It started on June 28, 1914. While traveling through the streets of Sarajevo in an open car, Archduke Franz Ferdinand, heir to the Austro-Hungarian throne, was shot and killed by a Serbian assassin. One month later, in retaliation, the Austro-Hungarian government declared war on Serbia.
That declaration marked the beginning of World War I. The scope and reach of the conflict was unprecedented: more than 65 million men battled around the globe for four years, resulting in the death of more than nine million soldiers.
This was the first war to employ advanced technology such as airplanes, tanks and submarines, the first time that governments achieved wholesale killing with automatic weapons and poisonous gasses.

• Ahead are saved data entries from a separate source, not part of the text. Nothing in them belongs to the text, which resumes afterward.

(** An index of a slice: out of range it panics. *)
Definition ArgsForCall (m : M) (i : Z) (d : double) : outcome (Args m) :=
  if (i <? 0)%Z then Panicked "index out of range"
  else match argsForCall (methods d m) !! Z.to_nat i with
       | Some args => Returned args
       | None => Panicked "index out of range"
       end.

Definition Returns (m : M) (result : Results m) (d : double) : double :=
  let f := methods d m in
  setMethod m (mkFakeMethod None (argsForCall f) result (returnsOnCall f)) d.

Definition ReturnsOnCall (m : M) (i : Z) (result : Results m) (d : double) : double :=
  let f := methods d m in
  setMethod m (mkFakeMethod None (argsForCall f) (fakeReturns f)
                 (Some (<[i := result]> (deref (returnsOnCall f) ∅)))) d.

(** [Invocations]: a copy of the map *)
Definition Invocations (d : double) : gmap string (list invocation) := deref (invocations d) ∅.

(** The functions that are generated for a method. *)
Record FakeOps (A R : Type) := mkFakeOps {
  op_Call : A -> W -> double -> R * W * double;
  op_CallCount : double -> nat;
  op_Calls : option (A -> W -> R * W) -> double -> double;
  op_ArgsForCall : Z -> double -> outcome A;
  op_Returns : R -> double -> double;
  op_ReturnsOnCall : Z -> R -> double -> double
}.
Definition ops (m : M) : FakeOps (Args m) (Results m) :=
  mkFakeOps _ _ (Invoke m) (CallCount m) (Calls m) (ArgsForCall m) (Returns m) (ReturnsOnCall m).

(** [new(FakeX)]: no calls, no stubs, and zero results *)
Definition newDouble (zero : forall m, Results m) : double :=
  mkDouble (fun m => mkFakeMethod None [] (zero m) None) None.
End double.

(** ** FakeClient *)

Module FakeClient.
#[local] Open Scope type_scope.

Inductive method :=
| ClearPermissionsIn | DeclareBinding | DeclareExchange | DeclareQueue | DeclareShovel
| DeleteBinding | DeleteExchange | DeleteFederationUpstream | DeleteGlobalParameter
| DeleteOperatorPolicy | DeletePolicy | DeleteQueue | DeleteShovel | DeleteTopicPermissionsIn
| DeleteUser | DeleteUserLimits | DeleteVhost | DeleteVhostLimits | GetQueue | GetUserLimits
| GetVhost | GetVhostLimits | ListExchangeBindingsBetween | ListQueueBindingsBetween
| PutFederationUpstream | PutGlobalParameter | PutOperatorPolicy | PutPolicy | PutUser
| PutUserLimits | PutVhost | PutVhostLimits | UpdatePermissionsIn | UpdateTopicPermissionsIn.

#[global] Instance client_method_eq_dec : EqDecision method.
Proof. solve_decision. Defined.

Definition methodName (m : method) : string :=
  match m with
  | ClearPermissionsIn => "ClearPermissionsIn"
  | DeclareBinding => "DeclareBinding"
  | DeclareExchange => "DeclareExchange"
  | DeclareQueue => "DeclareQueue"
  | DeclareShovel => "DeclareShovel"
  | DeleteBinding => "DeleteBinding"
  | DeleteExchange => "DeleteExchange"
  | DeleteFederationUpstream => "DeleteFederationUpstream"
  | DeleteGlobalParameter => "DeleteGlobalParameter"
  | DeleteOperatorPolicy => "DeleteOperatorPolicy"
  | DeletePolicy => "DeletePolicy"
  | DeleteQueue => "DeleteQueue"
  | DeleteShovel => "DeleteShovel"
  | DeleteTopicPermissionsIn => "DeleteTopicPermissionsIn"
  | DeleteUser => "DeleteUser"
  | DeleteUserLimits => "DeleteUserLimits"
  | DeleteVhost => "DeleteVhost"
  | DeleteVhostLimits => "DeleteVhostLimits"
  | GetQueue => "GetQueue"
  | GetUserLimits => "GetUserLimits"
  | GetVhost => "GetVhost"
  | GetVhostLimits => "GetVhostLimits"
  | ListExchangeBindingsBetween => "ListExchangeBindingsBetween"
  | ListQueueBindingsBetween => "ListQueueBindingsBetween"
  | PutFederationUpstream => "PutFederationUpstream"
  | PutGlobalParameter => "PutGlobalParameter"
  | PutOperatorPolicy => "PutOperatorPolicy"
  | PutPolicy => "PutPolicy"
  | PutUser => "PutUser"
  | PutUserLimits => "PutUserLimits"
  | PutVhost => "PutVhost"
  | PutVhostLimits => "PutVhostLimits"
  | UpdatePermissionsIn => "UpdatePermissionsIn"
  | UpdateTopicPermissionsIn => "UpdateTopicPermissionsIn"
  end.

(** The signatures: of the limits the values are kept, as in World.v, and the value of a
    global parameter is the one that the operator sends. *)
Definition Args (m : method) : Type :=
  match m with
  | ClearPermissionsIn => string * string
  | DeclareBinding => string * BindingInfo
  | DeclareExchange => string * string * ExchangeSettings
  | DeclareQueue => string * string * QueueSettings
  | DeclareShovel => string * string * ShovelDefinition
  | DeleteBinding => string * BindingInfo
  | DeleteExchange => string * string
  | DeleteFederationUpstream => string * string
  | DeleteGlobalParameter => string
  | DeleteOperatorPolicy => string * string
  | DeletePolicy => string * string
  | DeleteQueue => string * string * list QueueDeleteOptions
  | DeleteShovel => string * string
  | DeleteTopicPermissionsIn => string * string * string
  | DeleteUser => string
  | DeleteUserLimits => string * list string
  | DeleteVhost => string
  | DeleteVhostLimits => string * list string
  | GetQueue => string * string
  | GetUserLimits => string
  | GetVhost => string
  | GetVhostLimits => string
  | ListExchangeBindingsBetween => string * string * string
  | ListQueueBindingsBetween => string * string * string
  | PutFederationUpstream => string * string * FederationDefinition
  | PutGlobalParameter => string * UpstreamEndpoints
  | PutOperatorPolicy => string * string * PolicyInfo
  | PutPolicy => string * string * PolicyInfo
  | PutUser => string * UserSettings
  | PutUserLimits => string * LimitsValues
  | PutVhost => string * VhostSettings
  | PutVhostLimits => string * LimitsValues
  | UpdatePermissionsIn => string * string * Permissions
  | UpdateTopicPermissionsIn => string * string * TopicPermissions
  end.

Section client.
Context {W : Type} (VhostInfo : Type).

Definition Results (m : method) : Type :=
  match m with
  | GetQueue => option DetailedQueueInfo * option rmq_error
  | GetUserLimits | GetVhostLimits => list LimitsValues * option rmq_error
  | GetVhost => option VhostInfo * option rmq_error
  | ListExchangeBindingsBetween | ListQueueBindingsBetween => list BindingInfo * option rmq_error
  | _ => http_result
  end.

The slaughter continued until the morning of November 11, 1918. It was close to dawn of that day when British, French and German officials gathered in a railway carriage to the north of Paris and signed the Armistice – the cease fire – that brought about the end of the fighting.
At the time, it was widely believed that when society saw the horrors and costs of modern warfare, no nation would ever again be tempted to fight, and led to the conflict being described as The War To End All Wars. Sadly, of course, it wasn’t; in fact, there have been more than 150 wars in the 90 years since the Armistice was signed.
If you visit Sarajevo, you’ll have a hard time locating the place where it all started. The spot where Franz Ferdinand was shot is marked by a small bronze plaque set in the pavement. If you don’t search closely, you could easily miss the obscure memorial.
In contrast, the memory of WWI’s fallen troops is preserved by countless monuments and markers, including this one, which stands on Brooklyn’s Van Brunt Street outside post No. 5195 of the Veterans of Foreign Wars of the United States.
On the base of the statue is a plaque that says, “Red Hook Memorial Doughboy. Erected in honor of those men and women of the Third Assembly District who served in the World War and in remembrance of those of their number who lost their lives and whose names ware here inscribed.”
Below the bronze plaque is a list of more than 90 names; schoolmates, friends and neighbors, all lost from a small, working class area in a remote corner of Brooklyn.
Chances are, no one alive today remembers those boys. Their parents, sweethearts, wives and children — those who were touched by their lives and deaths — may have vanished into the mists of time, but today, on the 90th anniversary of the end of “The War to End All Wars,” we should all pause and remember.